• [TASK INSTRUCTIONS] Among the entries below, only the lines starting at the one with "(** An answer" and ending at the one with "Forall well f' ->", both included, are to be printed exactly.

[Stored items]
▽
(** A message that changes the stream it is for. *)
Lemma at_arrive base f m g W R w r s s' : at_ base f (m :: g) W R w -> heap w !! r = Some s -> id s = g_id m ->
  stream_ok s' -> id s' = id s -> ctx s' = ctx s -> ends s s' ->
  (forall h, Forall well (h_fl h) -> (exists f' w' r', h = mk_half (Some s) f' w' r') ->
     conn h (mk_half (ost (id s)) (m :: fl (id s) g) (ow (id s)) (or (id s))) ->
     conn (mk_half (Some s') (h_fl h) (h_w h) (h_r h)) (other g (id s))) ->
  at_ base f g W R (set_heap (<[r := s']> (heap w)) w).
Proof.
  intros (new & Es & HG) Er Em Ok Ei Ec He HC. exists new. split; [done|].
  destruct (good_conn_of _ _ _ _ _ _ _ HG Er) as (HC0 & HO & Hc). rewrite <- (app_nil_r (f ++ new)).
  eapply (good_upd (f ++ new) (m :: g) g W R w r s s' []); try done; [congruence | | |].
  - rewrite app_nil_r. apply (HC (mk_half (Some s) (fl (id s) (f ++ new)) (W (id s)) (R (id s)))).
    + apply fl_well, HG.
    + by eexists _, _, _.
    + rewrite Em. unfold other in HC0. rewrite Em, fl_here in HC0. by rewrite Em in HC0 || done.
  - destruct (g_fl _ _ _ _ _ HG) as [_ Hg]. by apply Forall_cons in Hg as [_ Hg].
  - intros x Hx. rewrite fl_there by congruence. done.
Qed.

(** What is known when a message arrives for a stream of the heap. *)
Lemma at_conn base f m g W R w r s : at_ base f (m :: g) W R w -> heap w !! r = Some s -> id s = g_id m ->
  exists new, let f' := fl (id s) (f ++ new) in
    conn (mk_half (Some s) f' (W (id s)) (R (id s))) (mk_half (ost (id s)) (m :: fl (id s) g) (ow (id s)) (or (id s)))
    /\ Forall well f' /\ Forall well (fl (id s) g) /\ stream_ok s /\ ctx s <> None /\ msg_ok m
    /\ good (f ++ new) (m :: g) W R w.
Proof.
  intros (new & Es & HG) Er Em. exists new. destruct (good_conn_of _ _ _ _ _ _ _ HG Er) as (HC & HO & Hc).
  unfold other in HC. rewrite Em, fl_here in HC. rewrite Em. destruct (g_fl _ _ _ _ _ HG) as [Hf Hg].
  apply Forall_cons in Hg as [Hm Hg]. split; [done|]. split; [by apply fl_well|]. split; [by apply fl_well | done].
Qed.

(** An answer that does not touch the stream. *)
Lemma at_drop_st base f m g W R w r s : at_ base f (m :: g) W R w -> heap w !! r = Some s -> id s = g_id m ->
  (forall f', conn (mk_half (Some s) f' (W (id s)) (R (id s))) (mk_half (ost (id s)) (m :: fl (id s) g) (ow (id s)) (or (id s))) ->
     Forall well f' ->
     conn (mk_half (Some s) f' (W (id s)) (R (id s))) (other g (id s))) -> at_ base f g W R w.
Proof.
  intros HA Er Em HC. apply (at_drop base f m); [done|]. intros new HG. rewrite <- Em, (mine_at _ _ _ _ w r) by done.
  apply HC; [|apply fl_well, HG]. destruct (good_conn_of _ _ _ _ _ _ _ HG Er) as (HC0 & _).
  unfold other in HC0. rewrite Em, fl_here in HC0. by rewrite Em.
Qed.

Lemma at_trigger base f g W R w e : at_ base f g W R w -> at_ base f g W R (set_events e w).
Proof. intros HA. by eapply at_frame. Qed.

Lemma on_data_spec base f g W R w r s d p : at_ base f (mk_msg (id s) T_DATA d :: g) W R w -> heap w !! r = Some s ->
  d <> [] -> packet.wf p -> packet.data p = d ->
  wpm (on_data (id s) r p) w (fun w' _ => at_ base f g W R w').
Proof.
  intros HA Er Hd Wp Dp. destruct (at_conn _ _ _ _ _ _ _ _ _ HA Er eq_refl) as (new & HC & Hf & Hg & HO & Hc & (_ & Hu & Hn) & HG).
  destruct (conn_arrive_data _ _ _ _ _ _ _ _ _ _ HC HO (ost_ok _) Hf Hg) as (Ho & Hshut & Hopen).
  unfold on_data. rewrite wp_bind. apply (stream_of_wp r w _ s Er). destruct (has STREAM_READ_SHUTDOWN s) eqn:Hr.
  - apply snd_rst_spec; [|done..]. eapply at_drop_st; [exact HA | exact Er | done|]. intros f' HC' Hf'.
    destruct (conn_arrive_data _ _ _ _ _ _ _ _ _ _ HC' HO (ost_ok _) Hf' Hg) as (_ & Hx & _). by apply Hx.
  - destruct (Hopen eq_refl) as [Hfit _]. rewrite packet.len_val, Dp by done. rewrite wp_bind, wp_lift, wp_bind, wp_assert.
    split; [by apply Z.leb_le|]. assert (Hp : 0 < zlen d) by (by apply zlen_pos).
    destruct (ring_write (rb s) d (ok_rb s HO) Hp Hfit) as (rb' & Ew & Ok' & Dw). rewrite wp_bind.
    eapply on_stream_wp; [exact Er | by rewrite Ew|]. unfold trigger. rewrite wp_modify. apply at_trigger.
    eapply (at_arrive base f (mk_msg (id s) T_DATA d)); [exact HA | exact Er | done | | done | done | by intros ? | ].
    + destruct HO. by constructor.
    + intros h Hh (f' & w' & r' & ->) HC'. cbn [h_fl h_w h_r] in *.
      destruct (conn_arrive_data _ _ _ _ _ _ _ _ _ _ HC' HO (ost_ok _) Hh Hg) as (_ & _ & Hx). by apply Hx.
Qed.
△
• [COMPLETED EXERCISE]
(** An answer that does not touch the stream. *)
Lemma at_drop_st base f m g W R w r s : at_ base f (m :: g) W R w -> heap w !! r = Some s -> id s = g_id m ->
  (forall f', conn (mk_half (Some s) f' (W (id s)) (R (id s))) (mk_half (ost (id s)) (m :: fl (id s) g) (ow (id s)) (or (id s))) ->
     Forall well f' ->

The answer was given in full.